One freedom weighed against the other, or the use of religion to justify homophobia?

I feel the need to write something about the story just being reported on the bbc news channel. A judge has ruled against a bakery in northern Ireland that refused to make a cake celebrating gay marriage, ordering them to pay £500 damages. It was of course the right ruling: the bakery was obviously discriminating against the couple who ordered the cake. What angers me, though, is the way in which the bakery family try to justify their actions on religious grounds: they have the affront to claim that because their faith prohibits gay marriage, they had a right to refuse to bake the cake. They even go as far as to present themselves as the victims.

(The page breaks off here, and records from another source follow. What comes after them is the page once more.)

(* ===== verification/FocusFacts.v ===== *)
(** * The focus session is a timer

    The specification of [Focus]: a session is blank, running since it was armed, or
    ended; the record, its checksum and its revision number are functions of that.  Its
    time is the unbounded number of milliseconds since power-on, of which the class
    sees the low 32 bits. *)

From S2P Require Import Prelude Crc Focus.

Open Scope Z_scope.
Open Scope kitsu_scope.

(** ** The specification *)

(** A session: its id, kind, minutes of focus and of break. *)
Record Session := mkS { sid : Z; kind : Z; focusMin : Z; breakMin : Z }.
Definition focusOf (s : Session) : Z := focusMin s * 60000.
Definition totalOf (s : Session) : Z := (focusMin s + breakMin s) * 60000.
(** What may be asked for: 25 or 50 minutes, or 5 to 120 of one's own. *)
Definition sessionOk (s : Session) : Prop :=
  0 < sid s < 2 ^ 64 /\ breakMin s = recommendedBreakMinutes (focusMin s) /\
  (kind s = TwentyFiveMinutes /\ focusMin s = 25 \/ kind s = FiftyMinutes /\ focusMin s = 50 \/
   kind s = Custom /\ 5 <= focusMin s <= 120).

(** [Running s armed base seen unix unixAt]: armed at the time [armed] with
    [base] milliseconds gone; [seen] at the last tick; [unix] is the wall clock when it
    was last trusted and [unixAt] the time gone then, zero if never. *)
Inductive Timer :=
  | Blank (kind : Z)
  | Running (s : Session) (armed base seen unix unixAt : Z)
  | Ended (s : Session) (how elapsed : Z) (acknowledged : bool).

Definition phaseAt (s : Session) (e : Z) : Z := if focusOf s <=? e then Break else Focus.
Definition phaseOf (tm : Timer) : Z :=
  match tm with
  | Blank _ => Idle
  | Running s _ _ e _ _ => phaseAt s e
  | Ended _ _ _ ack => if ack then Idle else Completed
  end.

(** [last]: the time of the last call. *)
Definition timerOk (last : Z) (tm : Timer) : Prop :=
  match tm with
  | Blank k => 0 <= k <= Custom
  | Running s armed base seen unix unixAt =>
      sessionOk s /\ armed <= last /\ 0 <= base < totalOf s /\ base <= seen < totalOf s /\
      seen <= base + (last - armed) /\ 0 <= unixAt <= seen /\ (unix = 0 /\ unixAt = 0 \/ validTrustedUnix unix = true)
  | Ended s how e ack =>
      sessionOk s /\ 0 <= e /\
      (how = Natural /\ e = totalOf s \/ how = Stopped /\ e < totalOf s \/
       how = Cancelled /\ ack = true /\ e < totalOf s)
  end.

(** The record of a timer, with its revision and checksum. *)
Definition record (tm : Timer) (seq c : Z) : FocusState :=
  match tm with
  | Blank k => mkState kFocusStateMagic 48 kFocusStateSchemaVersion Idle k NotCompleted 0 0 0 0 0 0 0 seq c
  | Running s _ _ e unix unixAt =>
      mkState kFocusStateMagic 48 kFocusStateSchemaVersion (phaseAt s e) (kind s) NotCompleted (focusMin s)
        (breakMin s) 0 e unixAt (sid s) unix seq c
  | Ended s how e ack =>
      mkState kFocusStateMagic 48 kFocusStateSchemaVersion (if ack then Idle else Completed) (kind s) how (focusMin s)
        (breakMin s) 0 e 0 (sid s) 0 seq c
  end.
Definition sealed (tm : Timer) (seq : Z) : FocusState := record tm seq (focusStateCrc (record tm seq 0)).
Definition seqOk (tm : Timer) (seq : Z) : Prop :=
  0 <= seq < 2 ^ 32 /\ match tm with Blank _ => seq = 0 | _ => seq <> 0 end.
Definition nextSeq (seq : Z) : Z := if u32 (seq + 1) =? 0 then 1 else u32 (seq + 1).

(** The class holds the timer. *)
Definition session (tm : Timer) (seq : Z) : FocusSession :=
  match tm with
  | Running _ armed base _ _ _ => mkSession (sealed tm seq) (u32 armed) base true
  | _ => mkSession (sealed tm seq) 0 0 false
  end.

(** What a call reports. *)
Definition progress (tm : Timer) : Z * Z * Z * Z * Z :=
  let s := record tm 0 0 in (elapsedMs s, phase_ s, completionKind s, anchorElapsedMs s, anchorUnixSeconds s).
Definition moved (tm tm' : Timer) : bool := negb (bool_decide (progress tm = progress tm')).
Definition quiet (tm : Timer) : Update := initializeUpdate (phaseOf tm).
(** The update of a timer that went from [tm] to [tm'] by itself. *)
Definition passed (tm tm' : Timer) : Update :=
  let '(p, p') := (phaseOf tm, phaseOf tm') in
  mkUpdate p p' (moved tm tm') ((p =? Focus) && negb (p' =? Focus)) ((p' =? Completed) && negb (p =? Completed))
    ((p =? Focus) && (p' =? Break)).

(** The session with [e] milliseconds gone. *)
Definition settle (s : Session) (armed base e unix unixAt : Z) : Timer :=
  if totalOf s <=? e then Ended s Natural (totalOf s) false else Running s armed base e unix unixAt.

Definition timerStart (request : StartRequest) (clock : ClockSample) (tm : Timer) : Status * Update * Timer :=
  match (if q_sessionId request =? 0 then None else normalizeDuration request) with
  | None => (InvalidArgument, quiet tm, tm)
  | Some (focus, break) =>
      let s := mkS (q_sessionId request) (q_duration request) focus break in
      match (match tm with Blank _ => None | Running s0 _ _ _ _ _ | Ended s0 _ _ _ =>
               if sid s0 =? sid s then Some s0 else None end) with
      | Some s0 =>
          (if (kind s0 =? kind s) && (focusMin s0 =? focusMin s) then Duplicate else Conflict, quiet tm, tm)
      | None =>
          if negb (phaseOf tm =? Idle) then (Busy, quiet tm, tm)
          else if negb (validateClock clock) then (InvalidClock, quiet tm, tm)
          else (FocusOk, mkUpdate Idle Focus true false false false,
                Running s (monotonicMs clock) 0 0 (if unixTrusted clock then unixSeconds clock else 0) 0)
      end
  end.

(** The wall clock is trusted and before the last one that was. *)
Definition rolledBack (clock : ClockSample) (unix : Z) : bool :=
  unixTrusted clock && negb (unix =? 0) && (unixSeconds clock <? unix).

Definition timerTick (clock : ClockSample) (tm : Timer) : Status * Update * Timer :=
  match tm with
  | Running s armed base seen unix unixAt =>
      if negb (validateClock clock) then (InvalidClock, quiet tm, tm)
      else if rolledBack clock unix then (ClockRollback, quiet tm, tm)
      else
        if 2 ^ 31 <=? monotonicMs clock - armed then (ClockRollback, quiet tm, tm)
        else
          let e := base + (monotonicMs clock - armed) in
          let '(unix', unixAt') := if unixTrusted clock then (unixSeconds clock, e) else (unix, unixAt) in
          let tm' := settle s armed base e unix' unixAt' in
          (FocusOk, passed tm tm', tm')
  | _ => (FocusOk, quiet tm, tm)
  end.

Definition timerFinish (endPhase how id : Z) (clock : ClockSample) (tm : Timer) : Status * Update * Timer :=
  match tm with
  | Blank _ => (WrongSession, quiet tm, tm)
  | Ended s _ _ _ => (if sid s =? id then WrongPhase else WrongSession, quiet tm, tm)
  | Running s _ _ _ _ _ =>
      if negb (sid s =? id) then (WrongSession, quiet tm, tm)
      else
        match timerTick clock tm with
        | (FocusOk, update, Running s armed base e unix unixAt) =>
            (FocusOk, mkUpdate (before update) endPhase true (focusCompleted update) false false,
             Ended s how e (endPhase =? Idle))
        | result => result
        end
  end.

Definition timerAcknowledge (id : Z) (tm : Timer) : Status * Timer :=
  match tm with
  | Blank _ => (WrongSession, tm)
  | Running s _ _ _ _ _ => (if sid s =? id then WrongPhase else WrongSession, tm)
  | Ended s how e ack =>
      if negb (sid s =? id) then (WrongSession, tm)
      else if ack then (WrongPhase, tm) else (FocusOk, Ended s how e true)
  end.

(** Whole seconds of a trusted wall clock make up for the time without power. *)
Definition recovered (s : Session) (seen unix unixAt now : Z) : Z :=
  if unix =? 0 then seen else Z.max seen (Z.min (totalOf s) (unixAt + (now - unix) * 1000)).

Definition timerResume (clock : ClockSample) (tm : Timer) : RestoreStatus * Update * Timer :=
  match tm with
  | Running s _ _ seen unix unixAt =>
      if negb (validateClock clock) then (RestoreInvalidClock, quiet tm, tm)
      else if rolledBack clock unix then (RestoreClockRollback, quiet tm, tm)
      else
        let e := if unixTrusted clock then recovered s seen unix unixAt (unixSeconds clock) else seen in
        let '(unix', unixAt') := if unixTrusted clock then (unixSeconds clock, e) else (0, 0) in
        let tm' := settle s (monotonicMs clock) e e unix' unixAt' in
        (RestoreOk, passed tm tm', tm')
  | _ => (RestoreOk, quiet tm, tm)
  end.

(** ** Sessions and records *)

(** What the class sees of a sample of unbounded time. *)
Definition wrap (clock : ClockSample) : ClockSample :=
  mkSample (u32 (monotonicMs clock)) (unixTrusted clock) (unixSeconds clock).
(** Time does not run backwards, and a running timer is looked at within 49 days. *)
Definition timely (last : Z) (tm : Timer) (clock : ClockSample) : Prop :=
  last <= monotonicMs clock /\ 0 <= unixSeconds clock < 2 ^ 64 /\
  match tm with Running _ armed _ _ _ _ => monotonicMs clock - armed < 2 ^ 32 | _ => True end.

Lemma breakMinutes_range m : 5 <= recommendedBreakMinutes m <= 15.
Proof. unfold recommendedBreakMinutes. repeat case_match; lia. Qed.
Lemma sessionOk_range s : sessionOk s -> 5 <= focusMin s <= 120 /\ 5 <= breakMin s <= 15.
Proof. intros (_ & -> & H). pose proof (breakMinutes_range (focusMin s)). lia. Qed.
Lemma session_ms s : sessionOk s ->
  durationMs (focusMin s) = focusOf s /\ durationMs (u16 (focusMin s + breakMin s)) = totalOf s /\
  300000 <= focusOf s < totalOf s /\ totalOf s <= 8100000.
Proof.
  intros H%sessionOk_range. unfold durationMs, focusOf, totalOf, kMillisecondsPerMinute.
  rewrite u16_id by lia. rewrite !u32_id by lia. lia.
Qed.
Lemma session_duration s : sessionOk s ->
  normalizeDuration (mkStart (sid s) (kind s) (if kind s =? Custom then focusMin s else 0)) =
  Some (focusMin s, breakMin s).
Proof.
  intros (_ & Hb & [[Hk Hf]|[[Hk Hf]|[Hk Hf]]]); unfold normalizeDuration; cbn; rewrite Hk, ?Hb, ?Hf; try reflexivity.
  cbn. unfold kMinimumFocusMinutes, kMaximumFocusMinutes.
  destruct (Z.ltb_spec (focusMin s) 5); [lia|]. by destruct (Z.ltb_spec 120 (focusMin s)); [lia|].
Qed.
(** A request is accepted exactly when it describes a session. *)
Lemma request_session request focus break : 0 <= q_sessionId request < 2 ^ 64 ->
  (if q_sessionId request =? 0 then None else normalizeDuration request) = Some (focus, break) ->
  sessionOk (mkS (q_sessionId request) (q_duration request) focus break).
Proof.
  intros Hid. destruct (Z.eqb_spec (q_sessionId request) 0); [done|]. unfold normalizeDuration, sessionOk. cbn.
  unfold kMinimumFocusMinutes, kMaximumFocusMinutes, kTwentyFiveMinutePreset, kFiftyMinutePreset.
  destruct (Z.eqb_spec (q_duration request) TwentyFiveMinutes);
    [|destruct (Z.eqb_spec (q_duration request) FiftyMinutes);
      [|destruct (Z.eqb_spec (q_duration request) Custom); [|done]]].
  1,2: destruct (_ =? 0); [|done]; intros [= <- <-]; split; [lia|]; split; [done|]; tauto.
  destruct (Z.ltb_spec (q_customMinutes request) 5); [done|].
  destruct (Z.ltb_spec 120 (q_customMinutes request)); [done|]. intros [= <- <-].
  split; [lia|]. split; [done|]. right; right. split; [done|lia].
Qed.

Lemma record_crc tm seq c : focusStateCrc (record tm seq c) = focusStateCrc (record tm seq 0).
Proof. unfold focusStateCrc. apply f_equal. by destruct tm. Qed.
#[local] Opaque focusStateCrc.
Lemma record_phase tm seq c : phase_ (record tm seq c) = phaseOf tm.
Proof. destruct tm; reflexivity. Qed.
Lemma sealed_phase tm seq : phase_ (sealed tm seq) = phaseOf tm.
Proof. apply record_phase. Qed.
Lemma session_state tm seq : state_ (session tm seq) = sealed tm seq.
Proof. destruct tm; reflexivity. Qed.
Lemma running_iff last tm : timerOk last tm ->
  running (phaseOf tm) = match tm with Running _ _ _ _ _ _ => true | _ => false end.
Proof.
  destruct tm as [k|s ? ? e ? ?|s h e a]; cbn; intros H; [done| |].
  - unfold phaseAt. by destruct (_ <=? _).
  - by destruct a.
Qed.
Lemma nextSeq_ok tm seq : match tm with Blank _ => False | _ => True end -> seqOk tm (nextSeq seq).
Proof.
  intros Htm. unfold seqOk, nextSeq. pose proof (u32_range (seq + 1)). destruct (Z.eqb_spec (u32 (seq + 1)) 0) as [E|E].
  - split; [lia|]. by destruct tm.
  - split; [lia|]. by destruct tm.
Qed.

(** ** Statements on the record of a timer *)

(** [bumpSequence] and [refreshCrc] seal the record again. *)
Lemma record_sequence tm seq c n : set_sequence n (record tm seq c) = record tm n c.
Proof. destruct tm; reflexivity. Qed.
Lemma record_sequence_of tm seq c : sequence (record tm seq c) = seq.
Proof. destruct tm; reflexivity. Qed.
Lemma record_seal tm seq c d : set_crc d (record tm seq c) = record tm seq d.
Proof. destruct tm; reflexivity. Qed.
Lemma reseal_run {A} tm seq c a b t (k : F A) : let f := mkSession (record tm seq c) a b t in
  (bumpSequence ;;; refreshCrc ;;; k) f = k (mkSession (sealed tm (nextSeq seq)) a b t).
Proof.
  unfold bumpSequence, refreshCrc, assign, modify, bind. cbv beta iota zeta.
  cbn [state_ bootAnchorMs_ bootAnchorElapsedMs_ timingArmed_].
  rewrite record_sequence_of. fold (nextSeq seq). rewrite record_sequence, record_crc, record_seal. done.
Qed.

I’m sorry, but this pisses me off: discrimination is discrimination, and faith is no excuse. Hiding behind a fiction does not make prejudice any less abhorrent. Part of me says people choose to believe in something in order to justify their hatred. After all, sexuality is innate – it cannot be chosen or relinquished at will; religion can. Thus the argument that one form of equality (the freedom to express sexuality) must be weighed against another (freedom of religion) does not wash, as sexuality must outweigh religion. Faith is chosen; it is a set of stories one can choose to believe in or not. And one can choose how to use it: for these bakery people to use it to justify discrimination and then to accuse others of discriminating against them on religious grounds really pisses me off.